WHAT THIS TASK INVOLVES: Report all lines in the records that hold the string "length".

PROVIDED DATA:
(* ===== verification/Variant.v ===== *)
(** What the D-Bus codecs share: the interface of [DBus::Variant] (dbus-cxx),
    the decode errors, the ingress checks, and loops over maps that may throw. *)

From S2P Require Import Prelude Contract.

(** * [DBus::Variant] *)

(** [DBus::DataType], the types the codecs look at. *)
Inductive DataType := DT_BOOLEAN | DT_INT32 | DT_INT64 | DT_UINT32 | DT_UINT64 | DT_STRING | DT_OTHER.

#[export] Instance DataType_eq_dec : EqDecision DataType.
Proof. solve_decision. Defined.

(** The constructors and accessors the codecs call; [to_vector] and [to_map]
    throw when the variant holds something else ([None]). *)
Class DbusVariant (V : Type) := {
  v_type : V → DataType;
  of_bool : bool → V; of_int32 : Z → V; of_int64 : Z → V; of_uint64 : Z → V; of_string : string → V;
  of_vector : list V → V; of_map : gmap string V → V;
  to_bool : V → bool; to_int32 : V → Z; to_int64 : V → Z; to_uint32 : V → Z; to_uint64 : V → Z; to_string : V → string;
  to_vector : V → option (list V); to_map : V → option (gmap string V)
}.

Definition int_in (lo hi z : Z) : Prop := (lo ≤ z < hi)%Z.
Definition int32 : Z → Prop := int_in (- 2 ^ 31) (2 ^ 31).
Definition int64 : Z → Prop := int_in (- 2 ^ 63) (2 ^ 63).
Definition uint64 : Z → Prop := int_in 0 (2 ^ 64).

(** A variant gives back the value and the type it was made of. *)
Class DbusVariantLaws (V : Type) `{DbusVariant V} := {
  bool_type b : v_type (of_bool b) = DT_BOOLEAN;
  int32_type z : v_type (of_int32 z) = DT_INT32;
  int64_type z : v_type (of_int64 z) = DT_INT64;
  uint64_type z : v_type (of_uint64 z) = DT_UINT64;
  string_type s : v_type (of_string s) = DT_STRING;
  bool_back b : to_bool (of_bool b) = b;
  int32_back z : int32 z → to_int32 (of_int32 z) = z;
  int64_back z : int64 z → to_int64 (of_int64 z) = z;
  uint64_back z : uint64 z → to_uint64 (of_uint64 z) = z;
  string_back s : to_string (of_string s) = s;
  vector_back l : to_vector (of_vector l) = Some l;
  map_back m : to_map (of_map m) = Some m
}.

(** * Errors and ingress checks *)

Inductive DecodeErrorCode := limit_exceeded | missing_required_field | invalid_type | invalid_value.

Definition validateKey (key : string) : result DecodeErrorCode unit :=
  throw_if (bool_decide (Ingress.kMaxKeyLength < String.length key)) limit_exceeded.

Definition validateString (value : string) : result DecodeErrorCode unit :=
  throw_if (bool_decide (Ingress.kMaxStringLength < String.length value)) limit_exceeded.

(** [if (o) validateString( *o )] *)
Definition validateOptional (o : option string) : result DecodeErrorCode unit :=
  match o with Some s => validateString s | None => Ok tt end.

(** A step that is known to succeed with [a]. *)
Lemma bind_step {E A B} (c : result E A) (k : A → result E B) a r : c = Ok a → k a = r → (c ≫= k) = r.
Proof. by intros -> <-. Qed.

(** * Loops over maps *)

(** A loop over a [std::map] that stores what [f] makes of each entry under the
    same key; the first exception leaves it. *)
Definition map_traverse {E A B} (f : string → A → result E B) (m : gmap string A) : result E (gmap string B) :=
  l ← mapM (λ '(k, a), b ← f k a; Ok (k, b)) (map_iter m); Ok (list_to_map l).

Lemma mapM_ok {E A B} (f : A → result E B) l l' : mapM f l = Ok l' ↔ Forall2 (λ x y, f x = Ok y) l l'.
Proof.
  revert l'. induction l as [|x l IH]; intros l'; cbn.
  - split; [intros [= <-]; constructor|by inversion 1].
  - split.
    + intros (y & Hy & (k & Hk & [= <-])%bind_ok)%bind_ok. constructor; [done|by apply IH].
    + inversion 1 as [|? y ? k Hy Hk]; subst. rewrite Hy. cbn. apply IH in Hk. by rewrite Hk.
Qed.

(** Both maps have the same keys, and [f] makes the values of the second. *)
Definition map_image {E A B} (f : string → A → result E B) (m : gmap string A) (m' : gmap string B) : Prop :=
  (∀ k a, m !! k = Some a → ∃ b, m' !! k = Some b ∧ f k a = Ok b) ∧ (∀ k, m !! k = None → m' !! k = None).

Lemma map_traverse_entries {E A B} (f : string → A → result E B) m l' :
  Forall2 (λ x y, (λ '(k, a), b ← f k a; Ok (k, b)) x = Ok y) (map_iter m) l' →
  map_image f m (list_to_map l').
Proof.
  intros Hl.
  assert (Hk : l'.*1 = (map_iter m).*1).
  { induction Hl as [|[k a] [k' b] l l' Hx Hl IH]; [done|]. cbn. apply bind_ok in Hx as (? & _ & [= <- <-]). by rewrite IH. }
  assert (Hn : NoDup l'.*1) by (rewrite Hk; apply map_iter_nodup_fst). split.
  - intros k a Ha. apply elem_of_map_iter, list_elem_of_lookup in Ha as [i Hi].
    destruct (Forall2_lookup_l _ _ _ _ _ Hl Hi) as ([k' b] & Hi' & Hx). apply bind_ok in Hx as (? & Hf & [= <- <-]).
    exists x. split; [|done]. apply elem_of_list_to_map_1; [done|]. by apply list_elem_of_lookup_2 in Hi'.
  - intros k Hm. apply not_elem_of_list_to_map_1. rewrite Hk. intros ([k' a] & -> & Ha)%list_elem_of_fmap.
    apply elem_of_map_iter in Ha. cbn in Hm. congruence.
Qed.

Lemma map_image_unique {E A B} (f : string → A → result E B) m m1 m2 : map_image f m m1 → map_image f m m2 → m1 = m2.
Proof.
  intros [H1 H1n] [H2 H2n]. apply map_eq. intros k. destruct (m !! k) as [a|] eqn:Hk; [|by rewrite H1n, H2n].
  destruct (H1 k a Hk) as (b1 & -> & Hb1), (H2 k a Hk) as (b2 & -> & Hb2). congruence.
Qed.

Lemma map_traverse_ok {E A B} (f : string → A → result E B) m m' : map_traverse f m = Ok m' ↔ map_image f m m'.
Proof.
  unfold map_traverse. split.
  - intros (l & Hl & [= <-])%bind_ok. apply mapM_ok in Hl. by apply map_traverse_entries.
  - intros Hi. destruct (mapM _ (map_iter m)) as [l|e] eqn:Hl.
    + cbn. f_equal. apply mapM_ok, map_traverse_entries in Hl. by apply (map_image_unique f m).
    + exfalso. assert (Ha : Forall (λ x, ∃ b, f x.1 x.2 = Ok b) (map_iter m)).
      { apply Forall_forall. intros [k a] Hx%elem_of_map_iter. destruct (proj1 Hi k a Hx) as (b & _ & Hb). by exists b. }
      clear Hi. revert e Hl. induction Ha as [|[k a] l [b Hb] _ IH]; intros e; cbn; [done|]. cbn in Hb. rewrite Hb. cbn.
      destruct (mapM _ l) eqn:Hl; [done|]. intros [= ->]. by eapply IH.
Qed.

(** A loop that undoes another one. *)
Lemma map_traverse_inv {E E' A B} (f : string → A → result E B) (g : string → B → result E' A) m m' :
  map_traverse f m = Ok m' → (∀ k a b, m !! k = Some a → f k a = Ok b → g k b = Ok a) → map_traverse g m' = Ok m.
Proof.
  intros [Hf Hn]%map_traverse_ok Hg. apply map_traverse_ok. split.
  - intros k b Hb. destruct (m !! k) as [a|] eqn:Ha; [|by rewrite Hn in Hb].
    destruct (Hf k a Ha) as (b' & Hb' & Hfa). exists a. split; [done|]. apply (Hg k); [done|congruence].
  - intros k Hk. destruct (m !! k) as [a|] eqn:Ha; [|done]. destruct (Hf k a Ha) as (b & ? & _). congruence.
Qed.

Lemma map_traverse_size {E A B} (f : string → A → result E B) m m' : map_traverse f m = Ok m' → size m' = size m.
Proof.
  intros [Hf Hn]%map_traverse_ok. rewrite <- !size_dom. f_equal. apply set_eq. intros k. rewrite !elem_of_dom.
  destruct (m !! k) as [a|] eqn:Ha.
  - destruct (Hf k a Ha) as (b & -> & _). by split.
  - by rewrite Hn.
Qed.

(** * Maps built by insertions *)

(** [if (o) m[key] = DBus::Variant( *o )] *)
Definition put_optional {V} `{DbusVariant V} (key : string) (o : option string) (m : gmap string V) : gmap string V :=
  match o with Some v => <[key := of_string v]> m | None => m end.

Section put_optional.
Context {V : Type} `{DbusVariant V}.
Implicit Types m : gmap string V.

Lemma lookup_put_optional m key o : put_optional key o m !! key = match o with Some s => Some (of_string s) | None => m !! key end.
Proof. destruct o; cbn; [apply lookup_insert_eq|done]. Qed.

Lemma lookup_put_optional_ne m key k o : key ≠ k → put_optional key o m !! k = m !! k.
Proof. intros Hk. destruct o; cbn; [by apply lookup_insert_ne|done]. Qed.

Lemma size_insert_le m key v : size (<[key := v]> m) ≤ S (size m).
Proof. rewrite map_size_insert. destruct (m !! key); unfold id; lia. Qed.

Lemma size_put_optional_le m key o : size (put_optional key o m) ≤ S (size m).
Proof. destruct o; cbn; [apply size_insert_le|lia]. Qed.
End put_optional.

(** A map built by insertions is small enough. *)
Ltac solve_size :=
  repeat first [etrans; [apply size_insert_le|]; apply le_n_S | etrans; [apply size_put_optional_le|]; apply le_n_S];
  rewrite map_size_empty; lia.

(** A key of a map built by insertions, the check of a known key, or a check the
    encoder did. *)
Ltac solve_lookup :=
  match goal with |- validateKey _ = Ok tt => vm_compute; reflexivity | _ => idtac end;
  try assumption;
  repeat first [rewrite lookup_insert_eq | rewrite lookup_insert_ne by done |
    rewrite lookup_put_optional_ne by done | rewrite lookup_put_optional]; try done;
  try match goal with |- match ?o with Some _ => _ | None => _ end = _ => by destruct o end.

(** Splits off the checks that [H : c = Ok _] starts with. *)
Ltac take_steps H :=
  repeat match type of H with @mbind _ _ unit _ _ _ = Ok _ =>
    let E := fresh "E" in apply bind_ok in H; destruct H as ([] & E & H) end.

(** * A variant with the documented behaviour *)

#[warnings="-register-all"]
Inductive PlainVariant :=
| PvBool (b : bool) | PvInt32 (z : Z) | PvInt64 (z : Z) | PvUint32 (z : Z) | PvUint64 (z : Z) | PvString (s : string)
| PvVector (l : list PlainVariant) | PvMap (l : list (string * PlainVariant)).

#[export] Instance plain_variant : DbusVariant PlainVariant := {
  v_type v := match v with
              | PvBool _ => DT_BOOLEAN | PvInt32 _ => DT_INT32 | PvInt64 _ => DT_INT64 | PvUint32 _ => DT_UINT32
              | PvUint64 _ => DT_UINT64 | PvString _ => DT_STRING | _ => DT_OTHER
              end;
  of_bool := PvBool; of_int32 := PvInt32; of_int64 := PvInt64; of_uint64 := PvUint64; of_string := PvString;
  of_vector := PvVector; of_map m := PvMap (map_iter m);
  to_bool v := match v with PvBool b => b | _ => false end;
  to_int32 v := match v with PvInt32 z => z | _ => 0%Z end;
  to_int64 v := match v with PvInt64 z => z | _ => 0%Z end;
  to_uint32 v := match v with PvUint32 z => z | _ => 0%Z end;
  to_uint64 v := match v with PvUint64 z => z | _ => 0%Z end;
  to_string v := match v with PvString s => s | _ => "" end;
  to_vector v := match v with PvVector l => Some l | _ => None end;
  to_map v := match v with PvMap l => Some (list_to_map l) | _ => None end
}.

#[export] Instance plain_variant_laws : DbusVariantLaws PlainVariant.
Proof. split; try done. intros m. cbn. by rewrite list_to_map_map_iter. Defined.
Definition erase_fields (keys : FieldNameList) (fields : InventoryFields) : InventoryFields :=
  foldl (λ m k, delete k m) fields keys.

(** * [InventoryDiff] *)

Record InventoryDiff := mkDiff { changedFields : FieldNameList; removedFields : FieldNameList }.

Definition diff_empty (d : InventoryDiff) : bool :=
  bool_decide (changedFields d = []) && bool_decide (removedFields d = []).

(** * [DefaultInventoryManager] *)

Record DefaultInventoryManager := mkManager {
  sources_ : list IInventorySource; fieldOwners_ : gmap string string;
  inv_snapshot_ : InventorySnapshot; sourceStates_ : SourceStateMap
}.

Definition new_manager : DefaultInventoryManager := mkManager [] ∅ default_InventorySnapshot ∅.

Inductive RegistrationError :=
| NullSource | EmptyName | DuplicateName (name : string) | EmptyField | ReservedField (field : string)
| OwnershipCollision (field owner : string).

Definition check_owned_field (owners : gmap string string) (field : string) : result RegistrationError unit :=
  _ ← throw_if (str_empty field) EmptyField;
  _ ← throw_if (is_metadata_field field) (ReservedField field);
  match owners !! field with Some owner => Err (OwnershipCollision field owner) | None => Ok tt end.

(** The result is the new [fieldOwners_]. *)
Definition validateSourceRegistration (source : IInventorySource) (m : DefaultInventoryManager)
    : result RegistrationError (gmap string string) :=
  _ ← throw_if (str_empty (src_name source)) EmptyName;
  _ ← throw_if (bool_decide (src_name source ∈ src_name <$> sources_ m)) (DuplicateName (src_name source));
  _ ← check_all (check_owned_field (fieldOwners_ m)) (src_owned source);
  Ok (foldl (λ owners f, <[f := src_name source]> owners) (fieldOwners_ m) (src_owned source)).

(** [None] is a null pointer. *)
Definition addSource (source : option IInventorySource) (m : DefaultInventoryManager)
    : result RegistrationError DefaultInventoryManager :=
  match source with
  | None => Err NullSource
  | Some source =>
      owners ← validateSourceRegistration source m;
      Ok (mkManager (sources_ m ++ [source]) owners (inv_snapshot_ m) (sourceStates_ m))
  end.

Record CollectedSourceResult := mkCollected {
  cr_name : string; cr_required : bool; cr_fields : InventoryFields; cr_state : SourceState
}.

(** One turn of the collecting loop; the text of the exception for a reserved key
    names the first one. *)
Definition collect_source (attemptTs : Z) (source : IInventorySource) (a : SourceAnswer)
    : CollectedSourceResult :=
  let name := src_name source in
  let state := (sa_state a) <| ss_name := name |> <| ss_required := src_required source |>
                 <| ss_lastAttemptTs := attemptTs |> in
  let failed err := mkCollected name (src_required source) ∅ (state <| ss_health := FAILED |> <| ss_lastError := Some err |>) in
  match sa_collect a with
  | Err e => failed (default "unknown exception" e)
  | Ok rawFields =>
      match find is_metadata_field (map_iter rawFields).*1 with
      | Some field => failed ("Inventory source '" +:+ name +:+ "' returned reserved metadata field '" +:+ field +:+ "'")
      | None =>
          let rawFields :=
            if negb (isSubsetOfOwnedFields rawFields (src_owned source))
            then erase_fields (getUndeclaredFields rawFields (src_owned source)) rawFields else rawFields in
          mkCollected name (src_required source) rawFields
            (state <| ss_health := OK |> <| ss_stale := false |> <| ss_lastSuccessTs := sa_now a |> <| ss_lastError := None |>)
      end
  end.

(** One turn of the merging loop. *)
Definition merge_result (m : DefaultInventoryManager) (acc : InventoryFields * SourceStateMap) (r : CollectedSourceResult)
    : InventoryFields * SourceStateMap :=
  let '(newFields, newStates) := acc in
  match find (λ s, bool_decide (src_name s = cr_name r)) (sources_ m) with
  | None => (newFields, newStates)
  | Some owner =>
      let newStates := <[cr_name r := cr_state r]> newStates in
      if bool_decide (ss_health (cr_state r) = OK) then (cr_fields r ∪ erase_fields (src_owned owner) newFields, newStates)
      else
        (newFields,
         match sourceStates_ m !! cr_name r with
         | Some prev => <[cr_name r := (cr_state r) <| ss_lastSuccessTs := ss_lastSuccessTs prev |>]> newStates
         | None => newStates
         end)
  end.

Definition diffSourceOwnedFields (oldFields newFields : InventoryFields) : InventoryDiff :=
  mkDiff (filter (λ k, oldFields !! k ≠ newFields !! k) (map_iter newFields).*1)
         (filter (λ k, newFields !! k = None) (map_iter oldFields).*1).

Definition allRequiredSourcesOk (sources : list IInventorySource) (states : SourceStateMap) : bool :=
  forallb (λ s, match states !! src_name s with
                | None => negb (src_required s)
                | Some st => negb (src_required s && bool_decide (ss_health st ≠ OK))
                end) sources.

ANSWER AREA:
  throw_if (bool_decide (Ingress.kMaxKeyLength < String.length key)) limit_exceeded.
  throw_if (bool_decide (Ingress.kMaxStringLength < String.length value)) limit_exceeded.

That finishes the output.